İşte, kısaca özetleyeceğimiz, Marksizm’im üç kaynağı ve aynı zamanda üç öğesi bunlardır.” [3]
Lenin’in de yukarıda belirttiği üzere Marksist teorinin köklerini oluşturan üç sacayağı;
- İngiliz ekonomi politiği
- Fransız ütopyacı sosyalizmi
- Alman felsefesi şeklinde özetlenebilir.
Alman felsefesi denildiğinde akla gelecek esas kaynaklardan özellikle Alman idealizminin belkemiğini oluşturan Hegel ve Hegelci felsefenin açtığı yoldan dünyaya gelmiş olan Alman materyalizminin babası Feuerbach, aynı zamanda Genç-Sol Hegelci sayılabilecek egoist Max Stirner ve yine Genç Hegelcilerden, Marks’ın eski yakın arkadaşı olan Bruno Bauer gibi kişiler vurgulanabilir. Özellikle Bauer’in Marks üzerindeki etkisi azımsanmayacak kadar büyüktür, zira oldukça meşhur olan “din kitlelerin afyonudur” sözü 1843 tarihli Hegel’in Hukuk Felsefesinin Eleştirisi’nde Marks tarafından sarf edilmeden önce 1841 tarihli ve Hristiyanlığı konu alan bir makalede, aynı zamanda bir teolog olan Bruno Bauer tarafından söylenmiştir.
Alman İdeolojisi yapıtı, üretici güçler ve üretim ilişkileri gibi kavramları henüz çok netleştirmemiş olmakla beraber bu kavramları merkez alan bir tarih anlayışının, üretici güçler ve üretim ilişkileri çelişkisi, kafa-kol emeği ve kır-kent ayrımı gibi konseptlerin temelini atar.
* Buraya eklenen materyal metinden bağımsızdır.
(** Where a process is in a commit. *)
Inductive Flight `{Ed25519} :=
  | Idle
  | InProgress (f : InFlight)
  | Executed (f : InFlight) (answer : result PlcCommandAcknowledgment).
Record OtProcess `{Ed25519} (V : Type) := mk_OtProcess {
  pr_journal : Journal;
  pr_local : OtLocal V;
  pr_flight : Flight;
}.
Arguments mk_OtProcess {_ V}. Arguments pr_journal {_ V}. Arguments pr_local {_ V}. Arguments pr_flight {_ V}.
(** The journal's file, what the device was asked to execute, and the processes. *)
Record OtSystem `{Ed25519} (V : Type) := mk_OtSystem {
  sy_disk : Disk;
  sy_calls : list SegmentedCapabilityDispatch;
  sy_processes : gmap Z (OtProcess V);
}.
Arguments mk_OtSystem {_ V}. Arguments sy_disk {_ V}. Arguments sy_calls {_ V}. Arguments sy_processes {_ V}.
(** What a caller was answered. *)
Inductive OtEvent :=
  | PrepareAnswered (q : SignedEffectPrepareRequest) (r : result CoordinationReceipt)
  | CommitAnswered (q : SignedEffectCommitRequest) (r : result SignedEffectOutcome)
  | QueryAnswered (q : SignedEffectQueryRequest) (r : result SignedEffectOutcome).

Section ot_system.
Context {ED : Ed25519} {ER : Ed25519Raw} {MD : MessageDumps} {FS : FsEnv} {DRec : ModelDump WorkloadCredential}
  {DJ : ModelDump CoordinationJournalRecord} {LJ : ModelLoad CoordinationJournalRecord} {RL : RecordLaws}.
Context {V : Type} {CV : CredentialVerifier V} {CB : CredentialBindings V} {OE : OtEnvironment}.
Variable cf : OtConfig.
Abbreviation jc := (ot_journal cf).
Hypothesis coordinator_role : jc_role jc = ROLE_EFFECT_COORDINATOR.

(** ** Steps *)
(** A process before its first call; its counters are wherever the environment is. *)
Definition initial_local (v : V) (clock plant anchor : nat) : OtLocal V :=
  mk_OtLocal v clock plant anchor None None (match ot_terminal_hook cf with Some _ => true | None => false end) 0.
Definition with_trust (v : V) (l : OtLocal V) : OtLocal V :=
  mk_OtLocal v (ol_clock l) (ol_plant_reads l) (ol_anchor_calls l) (ol_recovery l) (ol_marker l) (ol_hook_armed l)
    (execute_requests l).
Definition call_state (s : OtSystem V) (pr : OtProcess V) : OtState V :=
  mk_OtState (pr_local pr) (pr_journal pr, sy_disk s) (sy_calls s).
(** The system after a call of process [p]. *)
Definition after (s : OtSystem V) (p : Z) (t : OtState V) (fl : Flight) : OtSystem V :=
  mk_OtSystem (os_journal t).2 (os_calls t) (<[p := mk_OtProcess (os_journal t).1 (os_local t) fl]> (sy_processes s)).
(** Models are constructed: their checks hold. *)
Definition constructed (q : SignedEffectCommitRequest) : Prop := commit_reread q = Ok q.
Definition flight_of (r : result (SignedEffectOutcome + InFlight)) : Flight :=
  match r with Ok (inr f) => InProgress f | _ => Idle end.
Definition answer_of (q : SignedEffectCommitRequest) (r : result (SignedEffectOutcome + InFlight)) : list OtEvent :=
  match r with
  | Ok (inl o) => [CommitAnswered q (Ok o)] | Ok (inr _) => [] | Raise e => [CommitAnswered q (Raise e)]
  end.
Definition executed_flight (f : InFlight) (r : result (result PlcCommandAcknowledgment)) : Flight :=
  match r with Ok a => Executed f a | Raise _ => Idle end.

Inductive otstep (s : OtSystem V) : list OtEvent → OtSystem V → Prop :=
  | otstep_open p initialize v n1 n2 n3 j d t :
      sy_processes s !! p = None → journal_init jc p initialize (sy_disk s) = (Ok j, d) →
      ot_init cf p (mk_OtState (initial_local v n1 n2 n3) (j, d) (sy_calls s)) = (Ok tt, t) →
      otstep s [] (after s p t Idle)
  | otstep_open_fails p initialize e d :
      sy_processes s !! p = None → journal_init jc p initialize (sy_disk s) = (Raise e, d) →
      otstep s [] (mk_OtSystem d (sy_calls s) (sy_processes s))
  | otstep_open_refused p initialize v n1 n2 n3 j d e t :
      sy_processes s !! p = None → journal_init jc p initialize (sy_disk s) = (Ok j, d) →
      ot_init cf p (mk_OtState (initial_local v n1 n2 n3) (j, d) (sy_calls s)) = (Raise e, t) →
      otstep s [] (mk_OtSystem (released (os_journal t).1 (os_journal t).2) (os_calls t) (sy_processes s))
  | otstep_prepare p pr q r t :
      sy_processes s !! p = Some pr → pr_flight pr = Idle →
      prepare_effect_call cf p q (call_state s pr) = (r, t) → otstep s [PrepareAnswered q r] (after s p t Idle)
  | otstep_query p pr q r t :
      sy_processes s !! p = Some pr → pr_flight pr = Idle →
      query_effect cf p q (call_state s pr) = (r, t) → otstep s [QueryAnswered q r] (after s p t Idle)
  | otstep_admit p pr q r t :
      sy_processes s !! p = Some pr → pr_flight pr = Idle → constructed q →
      commit_admit cf p q (call_state s pr) = (r, t) → otstep s (answer_of q r) (after s p t (flight_of r))
  | otstep_execute p pr f r t :
      sy_processes s !! p = Some pr → pr_flight pr = InProgress f →
      commit_execute f (call_state s pr) = (r, t) → otstep s [] (after s p t (executed_flight f r))
  | otstep_record p pr f a r t :
      sy_processes s !! p = Some pr → pr_flight pr = Executed f a →
      commit_record cf p f a (call_state s pr) = (r, t) →
      otstep s [CommitAnswered (fl_request f) r] (after s p t Idle)
  | otstep_trust p pr v :
      sy_processes s !! p = Some pr →
      otstep s [] (mk_OtSystem (sy_disk s) (sy_calls s)
                     (<[p := mk_OtProcess (pr_journal pr) (with_trust v (pr_local pr)) (pr_flight pr)]> (sy_processes s)))
  | otstep_die p pr :
      sy_processes s !! p = Some pr →
      otstep s [] (mk_OtSystem (released (pr_journal pr) (sy_disk s)) (sy_calls s) (delete p (sy_processes s))).
Inductive otrun : OtSystem V → list OtEvent → OtSystem V → Prop :=
  | otrun_nil s : otrun s [] s
  | otrun_cons s ev1 s1 ev2 s2 : otstep s ev1 s1 → otrun s1 ev2 s2 → otrun s (ev1 ++ ev2) s2.

(** ** The journal's part of a run *)
Definition view (s : OtSystem V) : JSystem := mk_JSystem (sy_disk s) (pr_journal <$> sy_processes s).
Lemma view_after s p t fl es j :
  (pr_journal <$> sy_processes s) !! p = Some j → jcalls cf p (j, sy_disk s) es (os_journal t) →
  jrun jc (view s) es (view (after s p t fl)).
Proof using coordinator_role.
  intros Hj H. unfold view, after. cbn [sy_disk sy_processes]. rewrite fmap_insert. cbn [pr_journal].
  destruct (os_journal t) as [j' d'] eqn:E. cbn [fst snd]. by apply (jcalls_run cf coordinator_role p es _ _ j).
Qed.
Lemma view_path s p pr t fl :
  sy_processes s !! p = Some pr → path cf p (call_state s pr) t →
  (∃ es, jrun jc (view s) es (view (after s p t fl))) ∧ os_calls t = sy_calls s.
Proof using coordinator_role.
  intros Hp (es & Hj & Hc). split; [|done]. exists es. eapply view_after; [|exact Hj].
  by rewrite lookup_fmap, Hp.
Qed.
(** Opening: the journal opens and the first check reads it. *)
Lemma open_quiet p v n1 n2 n3 j d calls r t :
  ot_init cf p (mk_OtState (initial_local v n1 n2 n3) (j, d) calls) = (r, t) →
  os_journal t = (j, d) ∧ os_calls t = calls.
Proof using Type.
  intros H. assert (Q : preserves (quiet (V := V)) (ot_init cf p)).
  { unfold ot_init. apply preserves_bind; [apply _|apply quiet_refresh|intros r1; apply preserves_ret, _]. }
  apply (preserves_run _ _ _ _ _ Q) in H as [Hj Hc]. done.
Qed.
Lemma view_open s p initialize r d :
  sy_processes s !! p = None → journal_init jc p initialize (sy_disk s) = (r, d) →
  jrun jc (view s) [] (mk_JSystem d (match r with
    | Ok j => <[p := j]> (pr_journal <$> sy_processes s) | Raise _ => pr_journal <$> sy_processes s end)).
Proof using Type.
  intros Hp Hi. rewrite <- (app_nil_r ([] : list JEvent)). eapply jrun_cons; [|constructor].
  eapply jstep_open; [by rewrite lookup_fmap, Hp|exact Hi].
Qed.

(** ** Closed effects *)
Lemma record_acceptance_bound r x :
  CoordinationJournalRecord_validate r = Ok r → latest_acceptance r = Some x →
  ∃ t, jr_transitions r !! 2%nat = Some t ∧ tr_state t = COMMIT_ACCEPTED.
Proof using Type.
  unfold CoordinationJournalRecord_validate, require_legal_history. intros [_ H]%closed_bind Hx.
  apply result_bind_Ok in H as (u & H & _). checks H. rewrite Hx in *.
  repeat match goal with H : acceptance_bound _ _ = _ |- _ => revert H end. unfold acceptance_bound.
  destruct (jr_transitions r !! 2%nat) as [t|]; [|discriminate]. intros Hb. exists t. split; [done|].
  apply result_bind_Ok in Hb as (d & _ & Hb). unfold closed in Hb.
  apply require_Ok, andb_prop in Hb as [[Hb _]%andb_prop _]. by apply bool_decide_eq_true in Hb.
Qed.
Lemma committed_has_acceptance r :
  retained jc r → has_commit r = true → is_Some (latest_acceptance r).
Proof using coordinator_role.
  intros [_ Hr] Hc. unfold validate_role_history in Hr. rewrite bool_decide_eq_true_2 in Hr by done.
  apply ensure_true in Hr. unfold has_commit in Hc. unfold latest_acceptance, last_such. rewrite <- not_eq_None_Some.
  intros Hl. apply last_None in Hl. apply existsb_exists in Hc as (a & Hin & Ha). destruct a as [|c|]; try discriminate Ha.
  rewrite forallb_forall in Hr. specialize (Hr _ Hin). apply bool_decide_eq_true in Hr as [x Hx].
  assert (K : x ∈ omap (λ a, match a with Commit c => tc_acceptance c | _ => None end) (jr_attempts r)).
  { apply list_elem_of_omap. exists (Commit c). split; [by apply list_elem_of_In|done]. }
  rewrite Hl in K. by apply not_elem_of_nil in K.
Qed.
Lemma post_commit_step s t : t ∈ LEGAL_TRANSITIONS s → post_commit s = true → post_commit t = true.
Proof using Type. rewrite <- (bool_decide_eq_true (_ ∈ _)). by destruct s, t. Qed.
Lemma path_post_commit l i s n t :
  state_path l → l !! i = Some s → post_commit s = true → l !! (n + i)%nat = Some t → post_commit t = true.
Proof using Type.
  intros [_ Hp] Hi Hs. revert t. induction n as [|n IH]; intros t Ht; [cbn in Ht; congruence|].
  destruct (l !! (n + i)%nat) as [u|] eqn:Hu; [|apply lookup_ge_None in Hu; apply lookup_lt_Some in Ht; lia].
  apply (post_commit_step u); [by apply (Hp (n + i)%nat)|by apply IH].
Qed.
(** An effect with a retained commit is never one that was closed undispatched. *)
Lemma committed_not_closed r : retained jc r → has_commit r = true → jr_state r ≠ STATE_NOT_DISPATCHED.
Proof using coordinator_role.
  intros Hr Hc Hs. destruct (committed_has_acceptance r Hr Hc) as [x Hx]. pose proof (retained_valid jc _ Hr) as Hv.
  destruct (record_acceptance_bound r x Hv Hx) as (t & Ht & Et). pose proof (checked_path _ Hv) as Hp.
  unfold jr_state, state_of_transitions in Hs. destruct (last (jr_transitions r)) as [y|] eqn:Hy; [|discriminate Hs].
  rewrite last_lookup in Hy. pose proof (lookup_lt_Some _ _ _ Ht) as L.
  assert (K : post_commit (tr_state y) = true).
  { apply (path_post_commit (tr_state <$> jr_transitions r) 2 COMMIT_ACCEPTED (pred (length (jr_transitions r)) - 2));
      [done|by rewrite list_lookup_fmap, Ht; cbn; rewrite Et|done|].
    rewrite list_lookup_fmap. replace (_ - 2 + 2)%nat with (pred (length (jr_transitions r))) by lia. by rewrite Hy. }
  rewrite Hs in K. discriminate K.
Qed.
Definition closed_effect (d : Disk) (id : string) : Prop :=
  ∃ rs r, holds jc d rs ∧ rs !! id = Some r ∧ jr_state r = STATE_NOT_DISPATCHED.
Lemma closed_grown d d' id : grown jc d d' → closed_effect d id → closed_effect d' id.
Proof using Type.
  intros G (rs & r & Hh & Hr & Hs). destruct (G _ Hh) as (rs' & Hh' & E). destruct (E _ _ Hr) as (r' & Hr' & Ev).
  exists rs', r'. split; [done|]. split; [done|]. destruct (held_retained _ _ _ _ _ Hh' Hr') as [_ Hv%retained_valid].
  unfold jr_state in *. by rewrite (terminal_fixed r r' Ev Hv) by by unfold jr_state; rewrite Hs.
Qed.
Lemma closed_uncommitted d id : closed_effect d id → ¬ committed jc d id.
Proof using coordinator_role RL.
  intros (rs & r & Hh & Hr & Hs) (rs' & r' & Hh' & Hr' & Hc). assert (rs' = rs) as -> by by eapply held_records_inj.
  assert (r' = r) as -> by congruence. apply (committed_not_closed r); [|done..]. by eapply held_retained.
Qed.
Bunu yapabilmek için ise üzerinde yükselebileceği ontolojik, epistemolojik ve kuramsal bir temel inşa eder. Burada Marks’ı, kendisini materyalizme yaklaştıran Feuerbach’ın mekanik materyalizmi ile ve uzun süre bir parçası olageldiği Genç Hegelcilerin idealist devrimciliği ile hesaplaşmasından doğan yeni bir teorik düzlem inşa ederken görürüz. Genç Hegelcileri eleştirirken Marks, onların da eski Hegelciler gibi “evrenselin, düşüncenin, idenin, kavramların egemenliğini” kabul ettiğini, ama bunları ululamak yerine teolojik saydığını ve gasp olarak eleştirdiğini belirtir. Dolayısıyla salt egemen düşüncelere karşı düşünsel bir mücadele üzerinden mevcut gerçekliği çökertmek isteyen idealist devrimciliği, “yer çekimi fikrine bu kadar saplantılı olmaktan kurtulduğumuzda suda boğulmaktan da kurtulacağımızı zanneden cesur yürekli bir adama” benzetir.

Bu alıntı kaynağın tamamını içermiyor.